The invention relates to the field of soil process analysis, in particular to a microcosmic culture device and its application in quantitative analysis of soil carbon diffusion and microbial utilization process. The microcosmic culture device comprises a closed container, an incubator and a dialysis tube in the closed container; The incubator comprises a soil layer; The dialysis tube is connected with the incubator, and part of the tube extends through the side wall of the incubator into the soil layer along the length direction. The dialysis tube is equipped with a carbon source, and the dialysis tube can make the carbon source spread to the soil layer, and always maintain the same water potential inside and outside the dialysis tube.
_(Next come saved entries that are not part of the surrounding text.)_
Lemma pool_step_refines now op s :
  time_ok now → counted (pool s) (slots s) → refines_step (step now op s) (spec_step config op (slots s)).
Proof.
  intros Hnow HC. destruct op; cbn [pool_step spec_step]; rewrite ?lease_at_slot, ?fresh_lease_slot;
    unfold fresh_lease, lease_at; try (destruct (lease_heap s !! l) as [x|] eqn:Hl; [|done]);
    try (destruct (lease_heap s !! from) as [y|] eqn:Hf; [|done]); cbn.
  - destruct (lease_heap s !! l) eqn:Hl; [done|]. cbn.
    assert (slots s !! l = None) as Hs by (unfold slots; by rewrite lookup_fmap, Hl).
    destruct (try_acquire_counted now l host (pool s) (slots s) HC Hs Hnow) as [Hx HC'].
    destruct (try_acquire config now host (pool s)) as [x p]. cbn in *. eexists. split; [done|].
    split; [|by rewrite <-Hx]. unfold slots at 1. cbn [lease_heap]. by rewrite fmap_insert, Hx.
  - destruct (lease_heap s !! l) eqn:Hl; [done|]. cbn.
    destruct (lease_heap s !! from) as [y|] eqn:Hf; [|done]. cbn.
    eexists. split; [done|]. split; [unfold slots at 1; cbn [lease_heap]; by rewrite !fmap_insert|].
    apply move_counted; try done; [by apply slots_lookup|congruence|].
    left. unfold slots. by rewrite lookup_fmap, Hl.
  - case_bool_decide as Hlf; [eexists; done|].
    destruct (release_counted now l x (pool s) (slots s) HC (slots_lookup _ _ _ Hl) Hnow) as (_ & HC' & _).
    destruct (release_lease now x (pool s)) as [x' p]. cbn in *. eexists. split; [done|].
    split; [unfold slots at 1; cbn [lease_heap]; by rewrite !fmap_insert|].
    rewrite <-(insert_insert_eq (<[from:=None]> (slots s)) l (slot y) None), (insert_insert_ne (slots s) l) by done.
    apply move_counted; [done| |done|right; by rewrite lookup_insert_eq].
    rewrite lookup_insert_ne by done. by apply slots_lookup.
  - destruct (release_counted now l x (pool s) (slots s) HC (slots_lookup _ _ _ Hl) Hnow) as (Hx & HC' & _).
    destruct (release_lease now x (pool s)) as [x' p]. cbn in *. eexists. split; [done|].
    split; [unfold slots at 1; cbn [lease_heap]; by rewrite fmap_insert, Hx|done].
  - destruct (release_counted now l x (pool s) (slots s) HC (slots_lookup _ _ _ Hl) Hnow) as (_ & _ & HC').
    destruct (release_lease now x (pool s)) as [x' p]. cbn in *. eexists. split; [done|].
    split; [unfold slots at 1; cbn [lease_heap]; by rewrite fmap_delete|done].
  - eexists. split; [|done]. unfold slot. destruct (lease_pool x); by rewrite ?bool_decide_true by eauto.
  - eexists. by rewrite (can_connect_admits host _ _ HC).
  - eexists. unfold active_count. by rewrite (counted_total _ _ HC).
  - eexists. by rewrite (counted_host _ _ HC).
  - destruct (evict_idle_counted now _ _ Hnow HC) as (p' & -> & HC'). by eexists.
Qed.

Lemma run_pool_refines ops s :
  Forall (λ o, time_ok o.1) ops → counted (pool s) (slots s) →
  match run_spec config (snd <$> ops) (slots s) with
  | Ret (os, A') => ∃ s', run_pool config moved_from ops s ⇓ (os, s') ∧ slots s' = A' ∧ counted (pool s') A'
  | UB => run_pool config moved_from ops s = UB
  | NoFuel => False
  end.
Proof.
  intros Hops. revert s. induction Hops as [|[now op] ops Hnow _ IH]; intros s HC; [by eexists|].
  cbn [run_pool run_spec fmap list_fmap snd fst]. pose proof (pool_step_refines now op s Hnow HC) as Hstep.
  destruct (spec_step config op (slots s)) as [[o A']| |]; cbn in *; [|by rewrite Hstep|done].
  destruct Hstep as (s' & -> & <- & HC'). specialize (IH s' HC'). cbn.
  change (list_fmap _ _ snd ops) with (snd <$> ops). unfold fmap in IH.
  destruct (run_spec config _ _) as [[os A'']| |]; cbn in *; [|by rewrite IH|done].
  destruct IH as (s'' & -> & <- & HC''). by eexists.
Qed.
End Config.

Lemma counted_start config : config_ok config → counted config (pool pool_start) (slots pool_start).
Proof.
  intros (?&?&?). unfold slots. cbn [pool_start pool lease_heap]. rewrite fmap_empty.
  split; cbn [total_active_ hosts_ empty_pool]; rewrite ?held_empty; try lia; try done;
    intros h; unfold active_for_host; cbn [hosts_ empty_pool]; rewrite lookup_empty, ?held_empty; lia || done.
Qed.

(** C33: Over every interleaving of the operations of the threads the pool
    behaves as the set of the live leases: a connection is admitted, and
    [can_connect] says so, exactly when the live leases are below both limits;
    moving, releasing, assigning to and destroying leases neither leaks a slot
    nor gives one back twice; evicting idle hosts changes nothing that can be
    seen; the counters are the numbers of the live leases and never exceed the
    limits.  The only undefined behaviour is the use of a lease object that
    does not exist. *)
Theorem pool_refines_leases config moved_from ops :
  config_ok config → Forall (λ o, time_ok o.1) ops →
  match run_spec config (snd <$> ops) ∅ with
  | Ret (os, A) =>
      ∃ s, run_pool config moved_from ops pool_start ⇓ (os, s) ∧ slots s = A ∧
        active_count (pool s) = held_all A ∧ active_count (pool s) ≤ max_connections config ∧
        ∀ host, active_for_host host (pool s) = held_by host A ∧ active_for_host host (pool s) ≤ max_per_host config
  | UB => run_pool config moved_from ops pool_start = UB
  | NoFuel => False
  end.
Proof.
  intros Hok Hops. pose proof (run_pool_refines config Hok moved_from ops pool_start Hops (counted_start _ Hok)) as Hr.
  change (slots pool_start) with (∅ : leases) in Hr.
  destruct (run_spec config (snd <$> ops) ∅) as [[os A]| |]; [|done..].
  destruct Hr as (s & Hrun & Hs & HC). exists s. destruct HC as [H1 H2 H3 H4 _]. repeat split; auto.
Qed.

(** Two leases of a host with two slots, the first one moved; the third
    attempt is refused until one of them is destroyed. *)
Definition two_per_host : PoolConfig := mkPoolConfig 8 2 60.
Definition busy_host : list (Z * pool_op) :=
  [(1, TryAcquire 1 "h"); (2, TryAcquire 2 "h"); (3, MoveConstruct 3 1); (4, Destroy 1);
   (5, TryAcquire 4 "h"); (6, Acquired 4); (7, ActiveForHost "h"); (8, Destroy 2); (9, CanConnect "h"); (10, ActiveCount)].
Lemma pool_refines_leases_witness :
  config_ok two_per_host ∧ Forall (λ o, time_ok o.1) busy_host ∧
  ∃ s, run_pool two_per_host (λ _, "") busy_host pool_start ⇓
    ([Done; Done; Done; Done; Done; Answer false; Count 2; Done; Answer true; Count 1], s).
Proof.
  assert (config_ok two_per_host) as Hok by (unfold config_ok; vm_compute; intuition discriminate).
  assert (Forall (λ o, time_ok o.1) busy_host) as Hops by (repeat constructor; vm_compute; intuition discriminate).
  split; [done|]. split; [done|].
  pose proof (pool_refines_leases two_per_host (λ _, "") busy_host Hok Hops) as H.
  assert (∃ A, run_spec two_per_host (snd <$> busy_host) ∅ =
    Ret ([Done; Done; Done; Done; Done; Answer false; Count 2; Done; Answer true; Count 1], A)) as [A HA]
    by (eexists; vm_compute; reflexivity).
  rewrite HA in H. destruct H as (s & Hs & _). exists s. exact Hs.
Defined.

(** With no slot per host a host without an entry can connect, yet no lease is
    given. *)
Example no_slot_per_host :
  let config := mkPoolConfig 8 0 60 in
  can_connect config "h" empty_pool = true ∧ lease_pool (try_acquire config 1 "h" empty_pool).1 = false.
Proof. split; reflexivity. Qed.
(** [record_start] does not look at the limits. *)
Example start_above_the_limits :
  active_count (record_start 1 "h" (record_start 1 "h" empty_pool)) = 2.
Proof. reflexivity. Qed.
The invention provides a quantitative analysis method for soil carbon diffusion and microbial utilization process based on the microcosmic culture device, through which the relationship between the efficiency of microbial utilization of exogenous carbon source and space can be explored, and the influence of the distance of carbon diffusion on the efficiency of microbial utilization of exogenous carbon can be further quantitatively analyzed.

Description

CROSS REFERENCE TO RELATED APPLICATION

This application is a continuation application of International application No.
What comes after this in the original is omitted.